Toates prepared documentation linking the themes and mechanisms of these “standards-based escape rooms” to specific curricular concepts. “Educators have to be accountable for so much that many feel they don’t have time for frivolous things,” she says. “The documentation allows [them to do] something fun with students because it shows that the activity is not frivolous.”

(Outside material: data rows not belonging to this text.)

(* ===== verification/Forwarding.v ===== *)
(** * Forwarding, request by request

    Splice.v speaks of a copy as of something that moves bytes, ends or fails.  Here the two copies
    of a forwarded connection are the loop itself, [CopyWithTrace] of Copy.v, each read and each
    write of which may fall anywhere between those of the other, what the two sources send, and the
    closing of both connections after the first copy has returned ([handleForwardConn] of main.go,
    [pipeConns] of socks.go with its callers, the two ends of reverse_forward.go).  Every such run
    is one of [Splice.step]. *)

From S2P Require Import Prelude Effects Copy Splice.

(** ** One copy *)






(** ** Two copies *)




(** ** What Splice.v sees of it *)




(** ** The loop, at its head and about to write *)
















(** ** The theorem at a concrete run *)



(* ===== verification/WebRTCConn.v ===== *)
(** * Data channels as connections (webrtc.go, WebRTCConn)

    The half-close of a data channel, which has none: what is queued is given time to drain
    before the channel is reset.  Times are in nanoseconds. *)

From S2P Require Import Prelude GoStrings Effects ProxyProtocol Net.

(** ** Configuration and presentation *)

(** [getWebRTCConfig]: the servers asked for our own addresses. *)
Definition getWebRTCConfig : list bytes :=
  [str "stun:stun.syncthing.net:3478"; str "stun:stun.l.google.com:19302"].

Record candidate := mkCandidate { Address : bytes; Port : Z; Typ : bytes }.

Definition candidate_text (c : candidate) : bytes :=
  Address c ++ str ":" ++ Itoa (Port c) ++ str " (" ++ Typ c ++ str ")".

(** [logICEConnection]: the attributes of what is logged, if anything is.  [transport]: the
    peer connection has an ICE transport, and what its [GetSelectedCandidatePair] says. *)
Definition logICEConnection (transport : option (result (option (candidate * candidate)))) :
    option (list (bytes * bytes)) :=
  match transport with
  | Some (Ok (Some (local, remote))) =>
      Some [(str "local", candidate_text local); (str "remote", candidate_text remote)]
  | _ => None
  end.

(** ** The methods of a [net.Conn] *)

(** Both addresses are those of an empty [net.TCPAddr]; deadlines are accepted and ignored. *)
Definition LocalAddr : addr := TCPAddr [] 0.
Definition SetDeadline (t : Z) : option error := None.
Definition SetReadDeadline (t : Z) : option error := None.
Definition SetWriteDeadline (t : Z) : option error := None.

(** ** Half-close *)

Definition webrtcFlushTimeout : Z := 5 * 1000000000.
Definition flush_pause : Z := 10 * 1000000.

Inductive dcE : Type → Type :=
| BufferedAmount : dcE Z
| Now : dcE Z
| Sleep (ns : Z) : dcE unit
| CloseChannel : dcE (option error)
| ClosePeerConnection : dcE unit.

(** The amount is a [uint64]. *)
#[global] Instance dc_effect : Effect dcE :=
  recording dcE (λ X e, match e in dcE X return X → Prop with
    | BufferedAmount => λ n, 0 ≤ n
    | _ => λ _, True
    end).

(** The loop; [None] when [looks] rounds were not enough. *)
Fixpoint drain (looks : nat) (deadline : Z) : prog dcE (option unit) :=
  match looks with
  | O => Ret None
  | S looks =>
      n <- trigger BufferedAmount ;;
      if 0 <? n then
        now <- trigger Now ;;
        if now <? deadline then trigger (Sleep flush_pause) ;;; drain looks deadline
        else Ret (Some tt)
      else Ret (Some tt)
  end.

(** [amounter]: the channel can say how much it has queued. *)
Definition CloseWrite (looks : nat) (amounter : bool) : prog dcE (option (option error)) :=
  d <- (if amounter then now <- trigger Now ;; drain looks (now + webrtcFlushTimeout) else Ret (Some tt)) ;;
  match d with
  | None => Ret None
  | Some tt => r <- trigger CloseChannel ;; Ret (Some r)
  end.

Definition Close (has_pc : bool) : prog dcE (option error) :=
  err <- trigger CloseChannel ;;
  (if has_pc then trigger ClosePeerConnection else Ret tt) ;;;
  Ret err.

(** ** Nothing queued is thrown away early *)

Definition drained_or_late (start : Z) (t : list (event dcE)) : Prop :=
  last t = Some (Did BufferedAmount 0) ∨
  ∃ now, last t = Some (Did Now now) ∧ start + webrtcFlushTimeout ≤ now.

Lemma drain_outcome looks start t :
  exec (drain looks (start + webrtcFlushTimeout)) t (Some tt) → drained_or_late start t.
Proof.
  revert t; induction looks as [|looks IH]; intros t H; [by destruct H|]. cbn [drain] in H.
  apply exec_ask in H as (n & t1 & Hn & -> & H). cbn in Hn. destruct (0 <? n) eqn:En; bools.
  - apply exec_ask in H as (now & t2 & _ & -> & H). destruct (now <? _) eqn:Ed; bools.
    + apply exec_ask in H as ([] & t3 & _ & -> & H%IH). unfold drained_or_late in *.
      destruct t3 as [|e t3]; [by destruct H as [?|(? & ? & _)]|]. cbn [last] in H |- *. exact H.
    + destruct H as [-> _]. right. by exists now.
  - destruct H as [-> _]. left. by replace n with 0 by lia.
Qed.

Lemma drain_asks looks deadline :
  asks (λ X e, match e with CloseChannel | ClosePeerConnection => False | _ => True end) (drain looks deadline).
Proof. induction looks as [|looks IH]; cbn [drain]; walk. Qed.

(** The channel is reset only after it had nothing queued any more, or after the five seconds
    had passed; and the peer connection, which would discard what the peer has not read yet,
    is left alone. *)
Theorem flush_before_reset looks t r :
  exec (CloseWrite looks true) t (Some r) →
  ∃ start mid, t = Did Now start :: mid ++ [Did CloseChannel r] ∧ drained_or_late start mid ∧
    (Did ClosePeerConnection tt ∉ t) ∧ (Did CloseChannel r ∉ mid).
Proof.
  intros (t1 & t2 & d & -> & Hd & H)%exec_bind.
  apply exec_ask in Hd as (start & mid & _ & -> & Hd).
  assert (Hfree : Forall (λ ev : event dcE, match ev with
    | Did CloseChannel _ | Did ClosePeerConnection _ => False | _ => True end) mid).
  { eapply Forall_impl; [eapply (asks_exec _ (λ X e, match e with
      | CloseChannel | ClosePeerConnection => False | _ => True end)); [|exact Hd]|].
    - apply drain_asks.
    - by intros [X e x]; destruct e. }
  destruct d as [[]|]; [|by destruct H].
  apply exec_ask in H as (r' & t3 & _ & -> & [-> [= <-]]).
  exists start, mid. split_and!; [done|by eapply drain_outcome| |].
  - rewrite Forall_forall in Hfree. intros Hin. rewrite <- app_comm_cons in Hin.
    apply elem_of_cons in Hin as [E|[Hin|Hin]%elem_of_app].
    + by apply (f_equal (λ ev : event dcE, match ev with Did Now _ => true | _ => false end)) in E.
    + by apply Hfree in Hin.
    + apply list_elem_of_singleton in Hin.
      by apply (f_equal (λ ev : event dcE, match ev with Did CloseChannel _ => true | _ => false end)) in Hin.
  - rewrite Forall_forall in Hfree. by intros Hin%Hfree.
Qed.

(** ** The flush is bounded *)

(** What the time package promises, whatever the channel does and however long any of it takes:
    the clock does not go back, it is read during the call, and a pause takes at least the time
    asked for. *)
Record keeps_time {S} (h : handler dcE S) (time : S → Z) : Prop := mkKeeps {
  kt_forward X (e : dcE X) s : time s ≤ time (snd (h X e s));
  kt_now s : time s ≤ fst (h _ Now s) ≤ time (snd (h _ Now s));
  kt_sleep ns s : time s + ns ≤ time (snd (h _ (Sleep ns) s));
  kt_amount s : 0 ≤ fst (h _ BufferedAmount s);
}.

Definition asked {X} (e : dcE X) : Z := match e with Sleep ns => Z.max 0 ns | _ => 0 end.

(** Every call takes at most [d] longer than it was asked to. *)
Definition prompt {S} (h : handler dcE S) (time : S → Z) (d : Z) : Prop :=
  ∀ X (e : dcE X) s, time (snd (h X e s)) ≤ time s + asked e + d.

Definition clock_read (ev : event dcE) : Z :=
  match ev with Did e x => match e in dcE X return X → Z with Now => λ now, now | _ => λ _, 0 end x end.

Section Bounded.
Context {S : Type} (h : handler dcE S) (time : S → Z).
Hypothesis Hk : keeps_time h time.

(** As many rounds as the time that is left has pauses, and one, are enough. *)
Lemma drain_returns k deadline s :
  deadline ≤ time s + Z.of_nat k * flush_pause →
  ∃ s', run h (drain (Datatypes.S k) deadline) s = (Some tt, s').
Proof using Hk.
  revert s; induction k as [|k IH]; intros s Hd; [|remember (Datatypes.S k) as k1 eqn:Ek];
    cbn [drain]; rewrite run_bind; cbn [run trigger];
    pose proof (kt_forward _ _ Hk _ BufferedAmount s) as H1; destruct (h _ BufferedAmount s) as [n s1]; cbn [fst snd] in *;
    (destruct (0 <? n); [|by eexists]); rewrite run_bind; cbn [run trigger];
    pose proof (kt_now _ _ Hk s1) as H2; destruct (h _ Now s1) as [now s2]; cbn [fst snd] in *.
  - rewrite (proj2 (Z.ltb_ge _ _)) by lia. by eexists.
  - destruct (now <? deadline); [|by eexists]. subst k1. rewrite run_bind. cbn [run trigger].
    pose proof (kt_sleep _ _ Hk flush_pause s2) as H3. destruct (h _ (Sleep flush_pause) s2) as [[] s3]; cbn [fst snd] in *.
    apply IH. lia.
Qed.

(** It is over at most a pause and a few calls after the deadline. *)
Lemma drain_late d k deadline s s' :
  0 ≤ d → prompt h time d → run h (drain k deadline) s = (Some tt, s') →
  time s' ≤ Z.max (time s + 2 * d) (deadline + flush_pause + 4 * d).
Proof using Hk.
  intros Hd Hp. revert s. induction k as [|k IH]; intros s; [done|].
  cbn [drain]. rewrite run_bind. cbn [run trigger].
  pose proof (Hp _ BufferedAmount s) as H1. destruct (h _ BufferedAmount s) as [n s1]. cbn [fst snd asked] in *.
  destruct (0 <? n); [|intros [= <-]; lia]. rewrite run_bind. cbn [run trigger].
  pose proof (Hp _ Now s1) as H2. pose proof (kt_now _ _ Hk s1) as H2'. destruct (h _ Now s1) as [now s2]. cbn [fst snd asked] in *.
  destruct (now <? deadline) eqn:E; bools; [|intros [= <-]; lia]. rewrite run_bind. cbn [run trigger].
  pose proof (Hp _ (Sleep flush_pause) s2) as H3. destruct (h _ (Sleep flush_pause) s2) as [[] s3]. cbn [fst snd asked] in *.
  intros H%IH. unfold flush_pause in *. lia.
Qed.

Lemma keeps_ok X (e : dcE X) s : resp_ok e (fst (h X e s)).
Proof using Hk. destruct e; try done. apply Hk. Qed.

(** C32. The half-close of a data channel returns, whatever the queue does and however long the
    calls and the pauses take: 501 looks are always enough.  It has reset the channel once, at its
    end, after a look that found nothing queued or a reading of the clock at least five seconds
    after the first; the peer connection it leaves alone.  And if no call takes more than [d]
    longer than asked, it returns within five seconds, one pause and five times [d]. *)
Theorem flush_bounded s :
  ∃ r s' start mid, run h (CloseWrite 501 true) s = (Some r, s') ∧
    trace_of h (CloseWrite 501 true) s = Did Now start :: mid ++ [Did CloseChannel r] ∧
    drained_or_late start mid ∧ (Did CloseChannel r ∉ mid) ∧
    (Did ClosePeerConnection tt ∉ trace_of h (CloseWrite 501 true) s) ∧ time s ≤ start ∧
    ∀ d, 0 ≤ d → prompt h time d → time s' ≤ start + webrtcFlushTimeout + flush_pause + 5 * d.
Proof using Hk.
  assert (Hrun : ∃ r s', run h (CloseWrite 501 true) s = (Some r, s') ∧
    (∀ d, 0 ≤ d → prompt h time d →
       time s' ≤ fst (h _ Now s) + webrtcFlushTimeout + flush_pause + 5 * d)).
  { unfold CloseWrite. rewrite run_bind, run_bind. cbn [run trigger].
    pose proof (kt_now _ _ Hk s) as H1. destruct (h _ Now s) as [start s1] eqn:E1. cbn [fst snd] in *.
    destruct (drain_returns 500 (start + webrtcFlushTimeout) s1) as (s2 & H2).
    { change (Z.of_nat 500 * flush_pause) with webrtcFlushTimeout. lia. }
    rewrite H2. cbn [run trigger pbind]. destruct (h _ CloseChannel s2) as [r s3] eqn:E3.
    exists r, s3. split; [done|]. intros d Hd Hp. pose proof (drain_late d _ _ _ _ Hd Hp H2) as H4.
    pose proof (Hp _ Now s) as H5. rewrite E1 in H5. pose proof (Hp _ CloseChannel s2) as H6. rewrite E3 in H6.
    cbn [fst snd asked] in *. unfold webrtcFlushTimeout, flush_pause in *. lia. }
  destruct Hrun as (r & s' & Hr & Hl). pose proof (run_exec h (CloseWrite 501 true) s keeps_ok) as He.
  rewrite Hr in He. cbn [fst] in He. destruct (flush_before_reset _ _ _ He) as (start & mid & Ht & Hdl & Hpc & Hc).
  assert (start = fst (h _ Now s)) as ->.
  { symmetry. apply (f_equal (λ t, match t with ev :: _ => clock_read ev | [] => 0 end)) in Ht. unfold CloseWrite in Ht.
    cbn [trace_of pbind trigger log dc_effect recording] in Ht. by destruct (h _ Now s). }
  eexists r, s', _, mid. split_and!; try done. apply Hk.
Qed.
End Bounded.

(** ** The theorem at a concrete run *)

Definition flush_wit : list (event dcE) :=
  [Did Now 0; Did BufferedAmount 7; Did Now 1; Did (Sleep flush_pause) tt; Did BufferedAmount 0;
   Did CloseChannel None].

Lemma flush_before_reset_witness :
  ∃ start mid, flush_wit = Did Now start :: mid ++ [Did CloseChannel None] ∧ drained_or_late start mid ∧
    (Did ClosePeerConnection tt ∉ flush_wit) ∧ (Did CloseChannel None ∉ mid).
Proof.
  apply (flush_before_reset 2 flush_wit None).
  exists 0, (tail flush_wit). split_and!; [done|done|].
  exists 7, (drop 2 flush_wit). split_and!; [by cbn|done|].
  exists 1, (drop 3 flush_wit). split_and!; [done|done|].
  exists tt, (drop 4 flush_wit). split_and!; [done|done|].
  exists 0, (drop 5 flush_wit). split_and!; [by cbn|done|].
  exists None, []. by split_and!.
Defined.

(** A clock that the pauses drive, each a millisecond too long, and a queue with [queued now]
    bytes in it. *)
Definition clocked (queued : Z → Z) : handler dcE Z := λ X e now,
  match e in dcE X return X * Z with
  | BufferedAmount => (Z.max 0 (queued now), now)
  | Now => (now, now)
  | Sleep ns => (tt, now + Z.max 0 ns + 1000000)
  | CloseChannel => (None, now)
  | ClosePeerConnection => (tt, now)
  end.

Lemma clocked_keeps queued : keeps_time (clocked queued) (λ now, now).
Proof. split; intros; try (destruct e); cbn; lia. Qed.

(** A queue that never drains. *)
Lemma flush_bounded_witness :
  ∃ r now start mid, run (clocked (λ _, 7)) (CloseWrite 501 true) 0 = (Some r, now) ∧
    drained_or_late start mid ∧ 0 ≤ start ∧ now ≤ start + 5015000000.
Proof.
  destruct (flush_bounded (clocked (λ _, 7)) (λ now, now) (clocked_keeps _) 0)
    as (r & now & start & mid & Hr & _ & Hm & _ & _ & H0 & Hd).
  exists r, now, start, mid. split_and!; [exact Hr|exact Hm|exact H0|].
  assert (Hp : prompt (clocked (λ _, 7)) (λ now, now) 1000000) by (intros X e s; destruct e; cbn; lia).
  specialize (Hd 1000000 ltac:(lia) Hp). unfold webrtcFlushTimeout, flush_pause in Hd. lia.
Defined.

Another example of Toates’s leadership is the Digies, a festival that began at GVSLS to showcase and judge student excellence in various digital media. “When Liesl took over the festival…it was struggling,” says Christopher Harris, her former boss at GVSLS (and a 2008 M&S). Moving physical media around for judging and showing in the rural Genesee Valley was a challenge. Toates transitioned the Digies to a fully digital festival, with submissions showcased and judged online. That allowed the festival’s scope to expand to all of western and central New York, including submissions from public libraries.

Toates also created a model of professional development around the festival: the Digies Conference Day. The registration fee for the workshop includes hardware so participants leave with all they need to implement the project.

Toates is never out of new ideas or the urge to share her passion. “There are so many fantastic things librarians are doing,” she says. “Many of them need someone to help flesh [them] out.” That’s where she comes in.